--- TASK TO COMPLETE ---
From the listing below, output only the lines starting at the line that has "intros [ttl E]." and ending at the line that has "(** The keys", exactly as they appear, ends included.

--- PROVIDED DATA ---

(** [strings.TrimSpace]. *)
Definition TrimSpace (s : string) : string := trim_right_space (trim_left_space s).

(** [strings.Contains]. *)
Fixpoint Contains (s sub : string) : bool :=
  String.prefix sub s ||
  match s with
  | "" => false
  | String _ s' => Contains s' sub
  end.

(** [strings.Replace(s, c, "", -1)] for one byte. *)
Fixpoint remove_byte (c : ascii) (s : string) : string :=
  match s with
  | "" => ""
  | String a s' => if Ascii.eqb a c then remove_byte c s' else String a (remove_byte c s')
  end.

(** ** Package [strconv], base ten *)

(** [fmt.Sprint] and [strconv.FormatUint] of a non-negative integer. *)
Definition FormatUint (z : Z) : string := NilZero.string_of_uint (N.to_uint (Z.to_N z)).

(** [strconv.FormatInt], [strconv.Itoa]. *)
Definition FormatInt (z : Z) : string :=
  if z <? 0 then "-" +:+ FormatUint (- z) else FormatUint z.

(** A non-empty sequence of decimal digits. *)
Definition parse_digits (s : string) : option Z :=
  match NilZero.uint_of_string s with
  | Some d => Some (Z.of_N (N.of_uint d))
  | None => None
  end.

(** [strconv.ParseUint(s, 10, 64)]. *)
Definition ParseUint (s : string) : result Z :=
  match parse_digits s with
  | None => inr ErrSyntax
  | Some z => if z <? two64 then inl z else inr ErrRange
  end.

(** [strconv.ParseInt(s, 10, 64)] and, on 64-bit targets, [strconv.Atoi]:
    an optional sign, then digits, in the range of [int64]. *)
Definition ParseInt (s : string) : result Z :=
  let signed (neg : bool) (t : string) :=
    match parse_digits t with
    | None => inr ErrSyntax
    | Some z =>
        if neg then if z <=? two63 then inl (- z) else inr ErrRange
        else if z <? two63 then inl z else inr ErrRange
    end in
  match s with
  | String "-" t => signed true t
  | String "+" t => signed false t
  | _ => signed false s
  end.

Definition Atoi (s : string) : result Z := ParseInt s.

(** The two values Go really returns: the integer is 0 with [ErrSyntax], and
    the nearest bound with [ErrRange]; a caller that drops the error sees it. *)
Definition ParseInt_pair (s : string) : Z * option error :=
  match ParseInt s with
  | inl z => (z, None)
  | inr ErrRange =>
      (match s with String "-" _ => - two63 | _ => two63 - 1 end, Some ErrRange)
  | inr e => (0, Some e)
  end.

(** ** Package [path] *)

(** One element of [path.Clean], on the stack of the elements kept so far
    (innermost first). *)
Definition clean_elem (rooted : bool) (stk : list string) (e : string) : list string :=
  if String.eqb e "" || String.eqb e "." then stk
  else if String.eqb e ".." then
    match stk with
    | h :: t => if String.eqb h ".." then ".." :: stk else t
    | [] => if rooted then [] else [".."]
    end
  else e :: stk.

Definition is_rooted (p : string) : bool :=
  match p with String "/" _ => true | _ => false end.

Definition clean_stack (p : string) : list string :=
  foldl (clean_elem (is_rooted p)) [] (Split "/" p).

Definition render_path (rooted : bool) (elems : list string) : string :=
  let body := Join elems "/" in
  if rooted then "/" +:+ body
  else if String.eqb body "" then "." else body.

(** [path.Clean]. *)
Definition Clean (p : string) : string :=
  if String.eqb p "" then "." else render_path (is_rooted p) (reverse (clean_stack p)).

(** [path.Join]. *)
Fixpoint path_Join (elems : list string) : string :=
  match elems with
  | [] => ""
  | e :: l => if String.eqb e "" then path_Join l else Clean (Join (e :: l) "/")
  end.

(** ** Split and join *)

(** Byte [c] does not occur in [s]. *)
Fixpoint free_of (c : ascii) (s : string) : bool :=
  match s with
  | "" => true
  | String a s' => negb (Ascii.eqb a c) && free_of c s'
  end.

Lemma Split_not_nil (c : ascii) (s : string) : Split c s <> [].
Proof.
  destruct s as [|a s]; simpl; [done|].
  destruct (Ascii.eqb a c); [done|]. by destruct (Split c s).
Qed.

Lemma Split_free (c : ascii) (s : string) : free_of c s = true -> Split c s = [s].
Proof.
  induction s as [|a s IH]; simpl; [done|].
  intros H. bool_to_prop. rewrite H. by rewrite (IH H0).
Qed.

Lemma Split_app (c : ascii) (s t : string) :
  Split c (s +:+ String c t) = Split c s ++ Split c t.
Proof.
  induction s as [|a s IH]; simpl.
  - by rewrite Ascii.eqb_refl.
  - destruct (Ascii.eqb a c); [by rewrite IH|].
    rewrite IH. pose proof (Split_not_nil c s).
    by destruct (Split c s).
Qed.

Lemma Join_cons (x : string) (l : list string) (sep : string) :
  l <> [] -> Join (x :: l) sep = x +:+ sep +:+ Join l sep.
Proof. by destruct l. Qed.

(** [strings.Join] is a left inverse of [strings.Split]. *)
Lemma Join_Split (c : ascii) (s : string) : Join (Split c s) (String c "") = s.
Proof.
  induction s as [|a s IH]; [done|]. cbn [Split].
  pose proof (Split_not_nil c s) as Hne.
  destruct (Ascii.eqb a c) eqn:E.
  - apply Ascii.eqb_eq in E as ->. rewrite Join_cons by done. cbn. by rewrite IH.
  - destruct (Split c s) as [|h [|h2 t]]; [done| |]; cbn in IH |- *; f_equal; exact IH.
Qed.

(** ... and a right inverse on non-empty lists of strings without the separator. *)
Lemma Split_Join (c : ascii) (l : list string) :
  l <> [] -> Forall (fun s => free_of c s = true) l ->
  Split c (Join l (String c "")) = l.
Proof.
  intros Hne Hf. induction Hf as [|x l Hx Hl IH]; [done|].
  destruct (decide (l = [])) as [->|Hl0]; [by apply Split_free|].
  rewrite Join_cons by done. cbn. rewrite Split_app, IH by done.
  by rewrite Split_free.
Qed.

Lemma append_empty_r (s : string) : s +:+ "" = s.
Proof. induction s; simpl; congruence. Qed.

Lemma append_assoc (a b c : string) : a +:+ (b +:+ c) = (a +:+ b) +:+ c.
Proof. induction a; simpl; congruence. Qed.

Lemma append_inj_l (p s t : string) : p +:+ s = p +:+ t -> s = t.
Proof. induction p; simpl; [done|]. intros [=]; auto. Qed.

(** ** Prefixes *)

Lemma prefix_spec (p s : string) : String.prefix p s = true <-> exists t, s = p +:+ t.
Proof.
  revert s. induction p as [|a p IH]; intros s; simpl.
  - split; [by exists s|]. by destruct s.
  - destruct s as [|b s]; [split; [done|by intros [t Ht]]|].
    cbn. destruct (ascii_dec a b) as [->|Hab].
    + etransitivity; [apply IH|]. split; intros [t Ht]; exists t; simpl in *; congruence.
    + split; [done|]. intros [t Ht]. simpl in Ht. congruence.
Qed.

---

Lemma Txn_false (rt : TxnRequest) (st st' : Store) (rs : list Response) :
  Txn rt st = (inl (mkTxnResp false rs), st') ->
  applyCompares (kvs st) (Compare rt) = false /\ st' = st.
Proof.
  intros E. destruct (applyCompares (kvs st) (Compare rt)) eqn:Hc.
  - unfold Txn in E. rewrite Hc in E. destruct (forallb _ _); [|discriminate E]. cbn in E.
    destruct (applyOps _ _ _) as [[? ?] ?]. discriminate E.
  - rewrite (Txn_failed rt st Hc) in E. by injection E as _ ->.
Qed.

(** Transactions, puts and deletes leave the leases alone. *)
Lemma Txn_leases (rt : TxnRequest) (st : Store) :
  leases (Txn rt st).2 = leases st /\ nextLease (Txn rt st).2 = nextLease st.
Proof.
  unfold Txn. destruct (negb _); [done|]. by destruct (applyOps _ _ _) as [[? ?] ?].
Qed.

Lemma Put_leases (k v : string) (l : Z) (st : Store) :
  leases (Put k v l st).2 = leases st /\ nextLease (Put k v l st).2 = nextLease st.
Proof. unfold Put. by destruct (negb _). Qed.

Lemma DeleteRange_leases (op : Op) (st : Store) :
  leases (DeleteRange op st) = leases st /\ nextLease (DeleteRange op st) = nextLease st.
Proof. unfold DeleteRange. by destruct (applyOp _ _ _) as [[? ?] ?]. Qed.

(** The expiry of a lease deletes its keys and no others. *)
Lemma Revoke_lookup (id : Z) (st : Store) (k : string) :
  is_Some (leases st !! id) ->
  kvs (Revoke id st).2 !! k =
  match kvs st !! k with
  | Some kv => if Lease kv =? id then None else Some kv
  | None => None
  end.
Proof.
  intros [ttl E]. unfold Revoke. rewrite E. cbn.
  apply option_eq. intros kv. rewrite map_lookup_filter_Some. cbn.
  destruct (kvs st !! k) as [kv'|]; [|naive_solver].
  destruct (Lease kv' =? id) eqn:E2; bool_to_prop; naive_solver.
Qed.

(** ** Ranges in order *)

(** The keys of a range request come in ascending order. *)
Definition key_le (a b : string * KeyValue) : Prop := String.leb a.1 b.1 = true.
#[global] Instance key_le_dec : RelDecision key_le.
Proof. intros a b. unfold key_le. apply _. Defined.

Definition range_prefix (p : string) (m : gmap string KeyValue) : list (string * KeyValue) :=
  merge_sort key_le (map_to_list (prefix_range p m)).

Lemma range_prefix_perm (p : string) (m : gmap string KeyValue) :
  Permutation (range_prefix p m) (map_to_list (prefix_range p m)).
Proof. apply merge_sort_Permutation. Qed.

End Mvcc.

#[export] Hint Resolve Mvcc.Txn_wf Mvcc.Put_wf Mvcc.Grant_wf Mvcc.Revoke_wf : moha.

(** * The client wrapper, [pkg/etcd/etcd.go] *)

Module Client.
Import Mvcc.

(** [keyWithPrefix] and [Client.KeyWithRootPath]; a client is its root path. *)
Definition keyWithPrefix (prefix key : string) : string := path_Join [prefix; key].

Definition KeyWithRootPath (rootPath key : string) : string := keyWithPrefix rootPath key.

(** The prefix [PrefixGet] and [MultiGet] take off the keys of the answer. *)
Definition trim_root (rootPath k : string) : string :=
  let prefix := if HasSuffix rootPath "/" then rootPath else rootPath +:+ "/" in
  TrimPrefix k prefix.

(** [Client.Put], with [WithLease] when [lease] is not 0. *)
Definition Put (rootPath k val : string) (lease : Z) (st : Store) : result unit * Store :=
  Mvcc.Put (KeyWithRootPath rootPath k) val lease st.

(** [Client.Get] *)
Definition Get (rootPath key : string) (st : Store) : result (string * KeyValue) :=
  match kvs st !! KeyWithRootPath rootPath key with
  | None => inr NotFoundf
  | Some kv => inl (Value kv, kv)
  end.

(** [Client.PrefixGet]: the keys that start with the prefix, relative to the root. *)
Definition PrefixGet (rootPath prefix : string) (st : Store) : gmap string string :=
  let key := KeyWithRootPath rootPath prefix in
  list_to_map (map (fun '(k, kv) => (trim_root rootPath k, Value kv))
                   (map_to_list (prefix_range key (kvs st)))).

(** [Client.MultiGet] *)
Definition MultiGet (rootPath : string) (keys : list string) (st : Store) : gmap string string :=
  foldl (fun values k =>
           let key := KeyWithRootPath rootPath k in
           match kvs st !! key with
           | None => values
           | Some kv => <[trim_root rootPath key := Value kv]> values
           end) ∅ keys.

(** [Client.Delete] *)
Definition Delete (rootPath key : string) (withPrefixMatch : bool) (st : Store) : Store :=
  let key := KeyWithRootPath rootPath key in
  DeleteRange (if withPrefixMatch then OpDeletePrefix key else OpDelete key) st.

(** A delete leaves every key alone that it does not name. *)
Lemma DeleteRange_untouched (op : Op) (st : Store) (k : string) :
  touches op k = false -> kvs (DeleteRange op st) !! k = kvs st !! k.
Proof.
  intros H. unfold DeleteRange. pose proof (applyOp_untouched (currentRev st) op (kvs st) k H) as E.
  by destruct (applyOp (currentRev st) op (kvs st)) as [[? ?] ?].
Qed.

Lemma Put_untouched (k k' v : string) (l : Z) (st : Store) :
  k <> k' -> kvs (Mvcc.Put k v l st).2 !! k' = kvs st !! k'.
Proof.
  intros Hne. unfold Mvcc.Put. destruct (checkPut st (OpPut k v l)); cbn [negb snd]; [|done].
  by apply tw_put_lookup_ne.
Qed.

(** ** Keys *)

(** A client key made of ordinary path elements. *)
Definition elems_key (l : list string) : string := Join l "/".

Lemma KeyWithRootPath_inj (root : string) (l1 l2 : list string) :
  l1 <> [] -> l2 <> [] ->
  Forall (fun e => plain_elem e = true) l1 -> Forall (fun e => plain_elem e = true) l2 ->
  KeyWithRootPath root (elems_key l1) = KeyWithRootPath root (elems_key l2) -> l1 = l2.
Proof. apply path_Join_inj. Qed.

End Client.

...

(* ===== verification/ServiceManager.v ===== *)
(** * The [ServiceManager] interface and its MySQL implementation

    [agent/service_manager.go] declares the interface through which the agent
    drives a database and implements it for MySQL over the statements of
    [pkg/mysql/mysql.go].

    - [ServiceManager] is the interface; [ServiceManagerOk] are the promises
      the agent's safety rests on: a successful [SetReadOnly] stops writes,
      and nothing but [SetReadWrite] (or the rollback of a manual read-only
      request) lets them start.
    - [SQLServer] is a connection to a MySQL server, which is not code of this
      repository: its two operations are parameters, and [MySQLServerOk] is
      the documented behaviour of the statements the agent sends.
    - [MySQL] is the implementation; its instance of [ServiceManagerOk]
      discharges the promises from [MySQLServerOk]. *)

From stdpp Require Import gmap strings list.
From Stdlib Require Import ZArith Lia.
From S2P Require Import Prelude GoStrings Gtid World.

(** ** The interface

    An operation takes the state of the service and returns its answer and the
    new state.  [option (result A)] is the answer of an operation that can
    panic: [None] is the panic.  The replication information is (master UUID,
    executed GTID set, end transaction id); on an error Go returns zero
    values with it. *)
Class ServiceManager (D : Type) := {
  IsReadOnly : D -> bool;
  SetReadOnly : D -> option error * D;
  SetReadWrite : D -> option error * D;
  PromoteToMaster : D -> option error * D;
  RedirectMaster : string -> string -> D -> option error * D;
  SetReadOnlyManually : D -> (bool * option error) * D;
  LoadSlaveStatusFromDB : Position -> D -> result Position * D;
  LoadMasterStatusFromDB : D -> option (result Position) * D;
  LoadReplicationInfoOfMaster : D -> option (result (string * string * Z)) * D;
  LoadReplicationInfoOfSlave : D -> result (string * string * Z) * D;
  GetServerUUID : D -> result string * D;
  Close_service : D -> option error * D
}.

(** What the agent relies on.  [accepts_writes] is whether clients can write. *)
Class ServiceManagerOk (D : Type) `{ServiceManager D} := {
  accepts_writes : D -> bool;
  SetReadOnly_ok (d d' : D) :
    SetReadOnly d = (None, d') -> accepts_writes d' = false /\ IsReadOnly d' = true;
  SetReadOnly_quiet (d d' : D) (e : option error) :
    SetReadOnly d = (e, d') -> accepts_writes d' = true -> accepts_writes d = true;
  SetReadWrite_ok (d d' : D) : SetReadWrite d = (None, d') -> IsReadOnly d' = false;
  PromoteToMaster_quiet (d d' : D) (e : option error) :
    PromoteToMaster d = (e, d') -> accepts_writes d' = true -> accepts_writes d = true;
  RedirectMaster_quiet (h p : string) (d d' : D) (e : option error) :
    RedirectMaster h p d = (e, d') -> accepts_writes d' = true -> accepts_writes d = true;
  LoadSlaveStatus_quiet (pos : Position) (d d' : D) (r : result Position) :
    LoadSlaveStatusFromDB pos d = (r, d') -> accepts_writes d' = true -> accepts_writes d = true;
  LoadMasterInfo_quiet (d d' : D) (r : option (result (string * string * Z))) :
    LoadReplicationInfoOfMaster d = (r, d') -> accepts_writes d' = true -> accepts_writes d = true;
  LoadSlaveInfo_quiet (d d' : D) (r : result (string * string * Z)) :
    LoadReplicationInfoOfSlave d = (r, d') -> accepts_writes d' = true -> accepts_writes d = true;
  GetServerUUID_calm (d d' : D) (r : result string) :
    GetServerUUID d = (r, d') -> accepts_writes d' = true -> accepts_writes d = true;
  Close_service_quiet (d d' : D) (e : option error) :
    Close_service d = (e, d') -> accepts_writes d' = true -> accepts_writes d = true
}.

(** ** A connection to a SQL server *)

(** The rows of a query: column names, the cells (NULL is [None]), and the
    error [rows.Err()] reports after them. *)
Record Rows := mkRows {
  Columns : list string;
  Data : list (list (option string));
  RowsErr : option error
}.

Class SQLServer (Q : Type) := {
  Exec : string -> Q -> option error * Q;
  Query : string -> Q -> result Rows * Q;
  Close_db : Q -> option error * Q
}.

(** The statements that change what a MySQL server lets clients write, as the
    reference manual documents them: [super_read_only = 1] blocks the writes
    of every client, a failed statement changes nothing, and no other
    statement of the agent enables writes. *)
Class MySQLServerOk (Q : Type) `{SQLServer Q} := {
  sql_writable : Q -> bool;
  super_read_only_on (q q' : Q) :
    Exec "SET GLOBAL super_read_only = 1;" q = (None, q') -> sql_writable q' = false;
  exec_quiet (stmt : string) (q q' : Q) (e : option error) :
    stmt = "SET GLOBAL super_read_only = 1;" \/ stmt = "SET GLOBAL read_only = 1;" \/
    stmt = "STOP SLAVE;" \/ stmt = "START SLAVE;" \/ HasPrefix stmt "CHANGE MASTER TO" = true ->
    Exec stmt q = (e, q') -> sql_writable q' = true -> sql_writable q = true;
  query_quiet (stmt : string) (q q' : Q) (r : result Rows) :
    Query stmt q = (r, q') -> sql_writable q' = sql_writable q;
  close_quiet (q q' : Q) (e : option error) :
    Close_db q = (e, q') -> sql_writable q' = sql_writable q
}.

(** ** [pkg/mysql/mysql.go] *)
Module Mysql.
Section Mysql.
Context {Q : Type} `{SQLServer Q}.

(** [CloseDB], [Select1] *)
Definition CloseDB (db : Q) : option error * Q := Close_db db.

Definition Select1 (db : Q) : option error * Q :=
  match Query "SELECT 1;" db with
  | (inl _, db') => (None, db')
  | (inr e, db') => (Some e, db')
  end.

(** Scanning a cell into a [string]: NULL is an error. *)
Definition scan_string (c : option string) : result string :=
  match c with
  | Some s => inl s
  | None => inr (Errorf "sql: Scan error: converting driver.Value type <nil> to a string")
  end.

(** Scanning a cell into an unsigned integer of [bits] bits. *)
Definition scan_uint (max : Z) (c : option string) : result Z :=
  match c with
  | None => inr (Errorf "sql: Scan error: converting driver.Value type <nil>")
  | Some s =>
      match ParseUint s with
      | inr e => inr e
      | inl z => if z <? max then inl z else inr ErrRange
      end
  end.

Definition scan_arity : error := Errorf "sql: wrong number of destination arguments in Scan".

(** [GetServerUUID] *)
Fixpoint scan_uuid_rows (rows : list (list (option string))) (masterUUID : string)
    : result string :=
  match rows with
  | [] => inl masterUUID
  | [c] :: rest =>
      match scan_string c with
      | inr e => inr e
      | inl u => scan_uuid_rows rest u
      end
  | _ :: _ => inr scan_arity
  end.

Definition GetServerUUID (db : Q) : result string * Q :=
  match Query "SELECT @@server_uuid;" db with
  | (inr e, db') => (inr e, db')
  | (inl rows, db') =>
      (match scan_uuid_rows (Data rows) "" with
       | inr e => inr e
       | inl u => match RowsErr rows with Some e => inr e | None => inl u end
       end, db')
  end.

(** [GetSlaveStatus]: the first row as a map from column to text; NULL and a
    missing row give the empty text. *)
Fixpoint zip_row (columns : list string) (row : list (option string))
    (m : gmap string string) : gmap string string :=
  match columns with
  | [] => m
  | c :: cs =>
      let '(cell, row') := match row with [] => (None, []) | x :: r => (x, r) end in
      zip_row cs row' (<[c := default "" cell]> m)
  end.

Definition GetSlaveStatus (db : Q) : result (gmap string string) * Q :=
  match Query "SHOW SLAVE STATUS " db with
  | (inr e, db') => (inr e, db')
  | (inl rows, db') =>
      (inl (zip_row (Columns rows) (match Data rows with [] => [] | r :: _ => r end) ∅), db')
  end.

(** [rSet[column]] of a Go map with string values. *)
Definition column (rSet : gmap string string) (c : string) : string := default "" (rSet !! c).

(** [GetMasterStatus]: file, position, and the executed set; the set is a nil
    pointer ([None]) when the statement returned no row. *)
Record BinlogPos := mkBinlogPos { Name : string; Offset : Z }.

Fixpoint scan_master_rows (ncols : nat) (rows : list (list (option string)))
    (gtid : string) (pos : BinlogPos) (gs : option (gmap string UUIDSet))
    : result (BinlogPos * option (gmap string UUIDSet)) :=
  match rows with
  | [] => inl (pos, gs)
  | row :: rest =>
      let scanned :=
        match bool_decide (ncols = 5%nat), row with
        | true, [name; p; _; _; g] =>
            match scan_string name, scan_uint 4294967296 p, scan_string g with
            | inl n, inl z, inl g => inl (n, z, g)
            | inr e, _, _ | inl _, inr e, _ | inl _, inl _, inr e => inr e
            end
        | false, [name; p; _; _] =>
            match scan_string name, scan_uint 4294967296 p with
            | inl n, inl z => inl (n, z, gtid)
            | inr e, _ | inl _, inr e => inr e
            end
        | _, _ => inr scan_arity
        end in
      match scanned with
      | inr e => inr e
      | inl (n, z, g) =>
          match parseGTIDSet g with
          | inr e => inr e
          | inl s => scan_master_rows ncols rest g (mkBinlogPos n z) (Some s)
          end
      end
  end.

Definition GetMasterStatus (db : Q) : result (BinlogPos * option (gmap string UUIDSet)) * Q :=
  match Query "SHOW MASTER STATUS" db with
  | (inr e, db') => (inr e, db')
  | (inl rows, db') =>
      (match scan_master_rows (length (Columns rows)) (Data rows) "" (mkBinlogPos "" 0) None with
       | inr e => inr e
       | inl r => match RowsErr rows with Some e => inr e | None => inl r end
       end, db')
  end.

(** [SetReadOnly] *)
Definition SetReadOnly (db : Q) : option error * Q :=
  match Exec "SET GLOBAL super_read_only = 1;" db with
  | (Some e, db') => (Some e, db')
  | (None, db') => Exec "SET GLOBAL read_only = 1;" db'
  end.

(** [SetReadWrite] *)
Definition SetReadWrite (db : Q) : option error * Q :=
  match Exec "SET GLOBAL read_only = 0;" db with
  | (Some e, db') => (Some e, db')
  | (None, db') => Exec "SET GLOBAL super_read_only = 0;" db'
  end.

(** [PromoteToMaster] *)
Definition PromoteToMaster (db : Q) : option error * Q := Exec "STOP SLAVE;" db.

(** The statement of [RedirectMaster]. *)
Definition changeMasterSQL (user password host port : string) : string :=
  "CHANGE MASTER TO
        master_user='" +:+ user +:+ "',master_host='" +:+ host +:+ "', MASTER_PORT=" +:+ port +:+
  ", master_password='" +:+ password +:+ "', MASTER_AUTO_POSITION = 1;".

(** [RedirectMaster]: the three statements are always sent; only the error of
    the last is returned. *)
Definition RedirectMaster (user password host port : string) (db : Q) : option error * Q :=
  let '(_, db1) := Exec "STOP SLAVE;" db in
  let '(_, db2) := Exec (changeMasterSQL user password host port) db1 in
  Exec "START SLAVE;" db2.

--- ANSWER BELOW ---
  intros [ttl E]. unfold Revoke. rewrite E. cbn.
  apply option_eq. intros kv. rewrite map_lookup_filter_Some. cbn.
  destruct (kvs st !! k) as [kv'|]; [|naive_solver].
  destruct (Lease kv' =? id) eqn:E2; bool_to_prop; naive_solver.
Qed.

(** ** Ranges in order *)

(** The keys of a range request come in ascending order. *)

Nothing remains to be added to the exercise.